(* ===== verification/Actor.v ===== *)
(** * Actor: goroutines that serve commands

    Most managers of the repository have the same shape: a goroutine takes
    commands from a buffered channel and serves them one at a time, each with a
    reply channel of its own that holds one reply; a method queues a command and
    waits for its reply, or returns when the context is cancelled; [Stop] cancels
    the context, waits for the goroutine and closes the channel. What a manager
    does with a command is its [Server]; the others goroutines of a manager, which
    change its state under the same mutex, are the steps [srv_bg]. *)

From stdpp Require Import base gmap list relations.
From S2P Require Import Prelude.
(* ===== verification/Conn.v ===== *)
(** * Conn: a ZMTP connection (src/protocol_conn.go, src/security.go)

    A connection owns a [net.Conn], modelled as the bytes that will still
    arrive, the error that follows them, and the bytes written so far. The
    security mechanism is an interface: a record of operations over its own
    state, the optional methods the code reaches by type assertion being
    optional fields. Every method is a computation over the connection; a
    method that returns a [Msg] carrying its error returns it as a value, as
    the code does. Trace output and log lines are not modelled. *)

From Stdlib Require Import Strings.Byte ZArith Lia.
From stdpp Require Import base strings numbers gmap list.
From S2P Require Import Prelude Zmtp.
++++++++++
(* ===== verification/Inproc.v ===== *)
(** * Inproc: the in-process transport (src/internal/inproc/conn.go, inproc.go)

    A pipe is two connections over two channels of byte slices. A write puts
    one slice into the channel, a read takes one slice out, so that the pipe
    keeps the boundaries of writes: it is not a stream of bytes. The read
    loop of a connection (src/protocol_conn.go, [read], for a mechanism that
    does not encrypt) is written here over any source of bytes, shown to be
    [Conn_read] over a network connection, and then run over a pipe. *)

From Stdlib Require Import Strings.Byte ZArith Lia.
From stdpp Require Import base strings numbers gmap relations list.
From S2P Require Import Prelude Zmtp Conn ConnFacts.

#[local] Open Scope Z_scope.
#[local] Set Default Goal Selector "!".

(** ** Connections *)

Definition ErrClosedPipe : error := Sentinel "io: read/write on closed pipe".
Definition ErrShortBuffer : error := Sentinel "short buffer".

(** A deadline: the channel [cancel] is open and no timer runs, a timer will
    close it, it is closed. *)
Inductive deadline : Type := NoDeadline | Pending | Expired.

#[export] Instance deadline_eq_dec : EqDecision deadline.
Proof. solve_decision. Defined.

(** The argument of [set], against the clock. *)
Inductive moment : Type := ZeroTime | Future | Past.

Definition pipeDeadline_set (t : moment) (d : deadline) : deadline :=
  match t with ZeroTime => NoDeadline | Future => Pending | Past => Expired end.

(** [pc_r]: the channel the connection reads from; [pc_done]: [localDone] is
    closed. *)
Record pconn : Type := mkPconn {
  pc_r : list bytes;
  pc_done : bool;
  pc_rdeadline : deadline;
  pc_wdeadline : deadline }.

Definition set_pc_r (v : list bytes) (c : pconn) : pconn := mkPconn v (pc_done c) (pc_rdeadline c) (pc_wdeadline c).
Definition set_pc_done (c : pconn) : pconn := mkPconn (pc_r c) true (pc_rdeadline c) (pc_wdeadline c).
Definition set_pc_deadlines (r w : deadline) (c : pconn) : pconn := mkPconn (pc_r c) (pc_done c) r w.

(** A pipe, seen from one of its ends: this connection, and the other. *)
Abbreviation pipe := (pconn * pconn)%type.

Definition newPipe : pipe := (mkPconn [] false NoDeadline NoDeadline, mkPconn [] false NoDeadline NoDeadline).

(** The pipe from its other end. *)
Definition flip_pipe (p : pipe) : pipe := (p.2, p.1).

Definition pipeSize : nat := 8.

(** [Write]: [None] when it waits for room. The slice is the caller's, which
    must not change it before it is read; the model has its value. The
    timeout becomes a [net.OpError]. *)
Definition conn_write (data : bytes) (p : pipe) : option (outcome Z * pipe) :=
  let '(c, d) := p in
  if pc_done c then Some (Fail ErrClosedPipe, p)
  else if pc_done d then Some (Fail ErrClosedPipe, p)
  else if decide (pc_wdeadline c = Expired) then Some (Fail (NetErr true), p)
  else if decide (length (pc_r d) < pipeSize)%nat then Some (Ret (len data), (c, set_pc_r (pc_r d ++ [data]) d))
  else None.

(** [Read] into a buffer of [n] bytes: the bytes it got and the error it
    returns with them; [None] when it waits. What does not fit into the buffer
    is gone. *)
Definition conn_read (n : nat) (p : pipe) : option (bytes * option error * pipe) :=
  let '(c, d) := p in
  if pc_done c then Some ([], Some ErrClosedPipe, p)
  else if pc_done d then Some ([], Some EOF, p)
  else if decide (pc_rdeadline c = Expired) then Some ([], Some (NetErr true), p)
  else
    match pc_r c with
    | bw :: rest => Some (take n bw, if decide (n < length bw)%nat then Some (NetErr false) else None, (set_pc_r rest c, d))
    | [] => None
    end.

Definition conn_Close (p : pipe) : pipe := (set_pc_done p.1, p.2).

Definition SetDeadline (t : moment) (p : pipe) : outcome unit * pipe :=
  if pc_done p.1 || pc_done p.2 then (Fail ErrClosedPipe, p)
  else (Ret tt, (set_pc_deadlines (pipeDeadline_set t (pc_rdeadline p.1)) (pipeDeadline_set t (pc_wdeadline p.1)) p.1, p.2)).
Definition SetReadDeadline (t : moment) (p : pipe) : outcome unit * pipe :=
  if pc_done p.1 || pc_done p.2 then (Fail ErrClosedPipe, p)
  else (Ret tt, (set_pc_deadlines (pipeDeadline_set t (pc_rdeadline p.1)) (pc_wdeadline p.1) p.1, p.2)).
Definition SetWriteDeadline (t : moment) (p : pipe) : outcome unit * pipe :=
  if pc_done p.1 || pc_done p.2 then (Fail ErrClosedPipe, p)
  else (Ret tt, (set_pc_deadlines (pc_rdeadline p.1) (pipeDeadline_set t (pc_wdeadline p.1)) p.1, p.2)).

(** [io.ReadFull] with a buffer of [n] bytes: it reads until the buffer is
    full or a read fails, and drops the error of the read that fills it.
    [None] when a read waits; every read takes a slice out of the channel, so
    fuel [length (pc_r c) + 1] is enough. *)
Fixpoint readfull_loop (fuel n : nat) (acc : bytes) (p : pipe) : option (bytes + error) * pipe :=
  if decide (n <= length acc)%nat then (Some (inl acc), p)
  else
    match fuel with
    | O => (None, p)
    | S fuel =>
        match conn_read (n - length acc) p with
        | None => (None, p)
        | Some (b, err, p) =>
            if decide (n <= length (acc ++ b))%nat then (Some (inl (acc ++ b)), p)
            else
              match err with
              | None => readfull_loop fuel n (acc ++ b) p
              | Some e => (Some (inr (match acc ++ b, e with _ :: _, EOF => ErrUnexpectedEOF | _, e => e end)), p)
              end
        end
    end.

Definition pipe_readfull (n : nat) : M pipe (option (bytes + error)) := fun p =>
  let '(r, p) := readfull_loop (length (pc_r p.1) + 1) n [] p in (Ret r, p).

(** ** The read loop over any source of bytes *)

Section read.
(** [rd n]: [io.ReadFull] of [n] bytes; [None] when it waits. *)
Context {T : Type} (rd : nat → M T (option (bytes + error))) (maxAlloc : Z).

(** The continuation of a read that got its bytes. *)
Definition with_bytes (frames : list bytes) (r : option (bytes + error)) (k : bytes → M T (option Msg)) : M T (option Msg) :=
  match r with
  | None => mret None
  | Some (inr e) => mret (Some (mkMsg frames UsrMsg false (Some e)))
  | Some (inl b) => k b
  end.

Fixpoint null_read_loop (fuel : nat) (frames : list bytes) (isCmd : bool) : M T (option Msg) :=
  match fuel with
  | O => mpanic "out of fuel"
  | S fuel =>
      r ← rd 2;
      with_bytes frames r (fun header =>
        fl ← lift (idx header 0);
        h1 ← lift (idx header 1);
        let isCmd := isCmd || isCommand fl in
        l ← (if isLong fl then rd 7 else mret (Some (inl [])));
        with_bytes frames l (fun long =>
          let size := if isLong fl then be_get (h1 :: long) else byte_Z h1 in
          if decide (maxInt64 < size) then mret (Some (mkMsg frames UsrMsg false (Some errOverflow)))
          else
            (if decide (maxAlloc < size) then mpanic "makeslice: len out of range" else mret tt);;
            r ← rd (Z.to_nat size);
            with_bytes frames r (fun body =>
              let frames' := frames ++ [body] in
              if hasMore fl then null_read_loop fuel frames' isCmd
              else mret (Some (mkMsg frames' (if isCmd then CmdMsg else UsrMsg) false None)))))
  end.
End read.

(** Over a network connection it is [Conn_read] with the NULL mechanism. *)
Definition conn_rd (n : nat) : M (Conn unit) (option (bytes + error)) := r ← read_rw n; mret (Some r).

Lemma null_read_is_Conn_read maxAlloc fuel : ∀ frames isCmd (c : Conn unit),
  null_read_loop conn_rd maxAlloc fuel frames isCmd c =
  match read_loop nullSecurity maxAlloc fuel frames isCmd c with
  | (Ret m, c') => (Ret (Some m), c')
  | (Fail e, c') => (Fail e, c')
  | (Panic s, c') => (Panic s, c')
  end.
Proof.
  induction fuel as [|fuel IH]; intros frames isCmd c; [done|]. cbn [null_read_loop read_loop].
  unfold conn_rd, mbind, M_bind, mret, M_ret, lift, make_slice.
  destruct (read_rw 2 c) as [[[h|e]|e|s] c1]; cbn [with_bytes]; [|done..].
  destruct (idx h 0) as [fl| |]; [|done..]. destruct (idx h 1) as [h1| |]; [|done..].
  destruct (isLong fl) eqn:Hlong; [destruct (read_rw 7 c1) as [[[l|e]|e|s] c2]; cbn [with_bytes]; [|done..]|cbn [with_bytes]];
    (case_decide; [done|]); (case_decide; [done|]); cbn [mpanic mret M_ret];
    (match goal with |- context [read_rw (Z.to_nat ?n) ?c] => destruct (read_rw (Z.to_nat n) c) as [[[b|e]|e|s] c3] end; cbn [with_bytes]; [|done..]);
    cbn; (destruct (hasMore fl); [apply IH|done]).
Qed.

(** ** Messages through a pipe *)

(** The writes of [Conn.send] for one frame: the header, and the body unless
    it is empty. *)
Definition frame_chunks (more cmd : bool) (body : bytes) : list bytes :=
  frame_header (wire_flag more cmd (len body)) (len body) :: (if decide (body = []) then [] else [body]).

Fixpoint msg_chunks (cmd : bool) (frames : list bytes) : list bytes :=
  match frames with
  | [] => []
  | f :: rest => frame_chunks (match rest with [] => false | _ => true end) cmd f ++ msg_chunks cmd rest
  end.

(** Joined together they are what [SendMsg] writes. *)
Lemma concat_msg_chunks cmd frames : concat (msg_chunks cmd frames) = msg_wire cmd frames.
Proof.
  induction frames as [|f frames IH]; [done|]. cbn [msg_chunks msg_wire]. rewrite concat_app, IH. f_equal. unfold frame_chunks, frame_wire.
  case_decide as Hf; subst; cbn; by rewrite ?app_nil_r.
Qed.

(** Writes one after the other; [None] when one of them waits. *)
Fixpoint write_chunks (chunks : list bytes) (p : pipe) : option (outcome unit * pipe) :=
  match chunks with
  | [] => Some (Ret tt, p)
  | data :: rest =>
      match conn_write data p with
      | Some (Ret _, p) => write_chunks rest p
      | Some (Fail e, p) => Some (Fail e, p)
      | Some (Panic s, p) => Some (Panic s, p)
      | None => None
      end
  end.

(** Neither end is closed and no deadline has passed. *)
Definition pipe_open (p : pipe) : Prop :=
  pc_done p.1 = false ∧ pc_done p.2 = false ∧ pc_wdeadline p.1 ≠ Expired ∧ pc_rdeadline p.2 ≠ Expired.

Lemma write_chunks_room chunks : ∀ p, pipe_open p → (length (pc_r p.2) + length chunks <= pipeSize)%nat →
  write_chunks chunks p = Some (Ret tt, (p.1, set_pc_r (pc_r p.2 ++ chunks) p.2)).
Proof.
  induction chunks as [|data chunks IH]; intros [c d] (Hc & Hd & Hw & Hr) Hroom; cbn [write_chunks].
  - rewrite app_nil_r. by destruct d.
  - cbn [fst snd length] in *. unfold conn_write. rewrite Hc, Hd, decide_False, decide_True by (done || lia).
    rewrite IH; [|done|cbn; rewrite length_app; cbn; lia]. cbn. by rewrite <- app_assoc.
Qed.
++++++++++
What you have to do :: Return only the number of lines above in which the string "Lemma" occurs.

Result of the exercise :: 3